Face recognition technology has advanced rapidly in recent years. It has become a key part of identifying a person using biometric technology, which can be used to unlock mobile phones, track employee time, identify regular customers in retail shops or even help police to track down criminals.
Still, the technology has some way to go and is yet to be perfected.
It’s said that computers are less good at recognizing people with darker skins, and that machines often mix up genders. Given this, the training database should perhaps add more images of personalities such as black women or men with long hair.
Personally, I have mixed feelings toward these new technologies, especially in relation to how data is collected to train computers.
Online face images are usually downloaded by program developers to train the algorithm, without taking permission of the subjects.
IBM in January released a collection of nearly a million photos that were taken from the photo hosting site Flickr to train the AI, an NBC report said.

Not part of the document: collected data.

Lemma sj_connection_state_ok id hs s :
  state_ok s → truthy id = true → sockets s !! id = None →
  state_ok (connection id hs s).1.
Proof.
  intros [H1 H2 H3 H4 H5] Tid Hfresh. unfold connection.
  assert (∀ x, isAgreed s x = true → x ≠ id) as Hne.
  { intros x [v Hx]%sj_isAgreed_live ->. congruence. }
  case_bool_decide; split; simpl; try done.
  - intros x [v [_ Hx]%lookup_delete_Some]. apply H2. by eauto.
  - intros x Hx. pose proof (H3 _ Hx) as Hag. unfold isAgreed in *. simpl.
    rewrite lookup_delete_ne; [done|]. intros ->. by eapply Hne.
  - intros x y Hxy. pose proof (H4 _ _ Hxy) as Hag. unfold isAgreed in *. simpl.
    rewrite lookup_delete_ne; [done|]. intros ->. by eapply Hne.
  - intros x [v [Hx' Hx]%lookup_delete_Some].
    rewrite lookup_insert_ne by done. apply H5. by eauto.
  - intros x [v Hx]. destruct (decide (x = id)) as [->|Hx']; [done|].
    rewrite lookup_insert_ne in Hx by done. apply H2. by eauto.
  - intros x Hx. pose proof (H3 _ Hx) as Hag. unfold isAgreed in *. simpl.
    rewrite lookup_insert_ne; [done|]. intros ->. by eapply Hne.
  - intros x y Hxy. pose proof (H4 _ _ Hxy) as Hag. unfold isAgreed in *. simpl.
    rewrite lookup_insert_ne; [done|]. intros ->. by eapply Hne.
  - intros x [v Hx]. destruct (decide (x = id)) as [->|Hx'].
    + rewrite lookup_insert_eq. eexists. split; [done|]. apply makeIdent_truthy.
    + rewrite lookup_insert_ne in Hx by done.
      rewrite lookup_insert_ne by done. apply H5. by eauto.
Qed.

Lemma sj_agree_state_ok id s : state_ok s → state_ok (agree id s).1.
Proof.
  intros Hok. unfold agree. destruct (sockets s !! id) as [c|] eqn:Hc; [|done].
  by eapply sj_state_ok_set_conn.
Qed.

Lemma sj_find_state_ok id s : state_ok s → state_ok (find_handler id s).1.
Proof.
  intros Hok. pose proof (sj_find_registry_ok id s (ok_registry _ Hok)) as Hreg.
  revert Hreg. unfold find_handler.
  destruct (isAgreed s id) eqn:Hag; simpl; [|done].
  destruct (has (partners s) id) eqn:Hp; [done|].
  destruct (bool_decide (id ∈ queue s)) eqn:Hq; [done|]. simpl.
  destruct Hok as [H1 H2 H3 H4 H5].
  destruct (find_loop id (partners s) (queue s)) as [[other|] rest] eqn:E;
    simpl; intros Hreg.
  - apply sj_find_loop_Some in E as (skip & Hskip & _ & Hne & Hother).
    assert (∀ x, x ∈ other :: rest → x ∈ queue s) as Hsub.
    { intros x Hx. rewrite Hskip. apply elem_of_app. by right. }
    split; simpl; try done.
    + intros x Hx. apply H3, Hsub. by apply elem_of_cons; right.
    + intros x y. unfold pair.
      destruct (decide (x = other)) as [->|Hxo].
      { intros _. apply H3, Hsub. by apply elem_of_cons; left. }
      rewrite lookup_insert_ne by done.
      destruct (decide (x = id)) as [->|Hxi]; [done|].
      rewrite lookup_insert_ne by done. apply H4.
  - apply sj_find_loop_None in E as [-> _].
    split; simpl; try done.
    intros x ->%list_elem_of_singleton. done.
Qed.

Lemma sj_disconnect_state_ok id s : state_ok s → state_ok (disconnect id s).1.
Proof.
  intros Hok. pose proof (sj_leave_not_paired id s Hok) as Hnp.
  pose proof (sj_leave_not_queued id s) as Hnq.
  apply (sj_leave_state_ok id) in Hok. unfold disconnect.
  destruct (leave id s) as [s1 o1]. simpl in *.
  destruct Hok as [H1 H2 H3 H4 H5]. split; simpl; try done.
  - intros x [v [_ Hx]%lookup_delete_Some]. apply H2. by eauto.
  - intros x Hx. assert (x ≠ id) as Hne by (by intros ->).
    pose proof (H3 _ Hx) as Hag. unfold isAgreed in *. simpl.
    by rewrite lookup_delete_ne.
  - intros x y Hxy. assert (x ≠ id) as Hne by (intros ->; congruence).
    pose proof (H4 _ _ Hxy) as Hag. unfold isAgreed in *. simpl.
    by rewrite lookup_delete_ne.
  - intros x [v [Hne Hx]%lookup_delete_Some].
    rewrite lookup_delete_ne by done. apply H5. by eauto.
Qed.

Lemma sj_media_offer_state_ok k id v s : state_ok s → state_ok (media_offer k id v s).1.
Proof.
  intros Hok. unfold media_offer.
  destruct (sockets s !! id) as [c|] eqn:Hc; [|done].
  repeat case_match; try done.
  eapply sj_state_ok_set_conn; [done..|]. by destruct k.
Qed.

IBM is not alone in using publicly available photos on the internet in this way. Many research organizations have collected online photos for training facial recognition systems, with some on much bigger scale.
It might be fairly convenient to use public photos from the Web, but there might be some moral issues.
I believe most people might feel surprised or disconcerted if they learn that their photos are being used without their consent. But if they do not know that their photos are being used for such purposes, they simply have no chance to oppose or ask for their photos to be removed.
AI Now Institute studies the social implications of artificial intelligence. They argue that even though people are willing to share their photos on the internet, it does not necessarily mean approval of unlimited access without being notified, or for whatever purposes.
Flickr has become an appealing resource for facial recognition researchers because many users published their images under “Creative Commons” licenses, which means that others can reuse their pictures without paying license fees.
An Australian photographer said he uploaded his photos to Flickr under Creative Commons licenses to allow nonprofits and artists to use his photos for free. But he certainly does not want his more than 700 images to be swept up for facial recognition technology development.
This article appeared in the Hong Kong Economic Journal on March 26
Translation by Julie Zhu
[Chinese version 中文版]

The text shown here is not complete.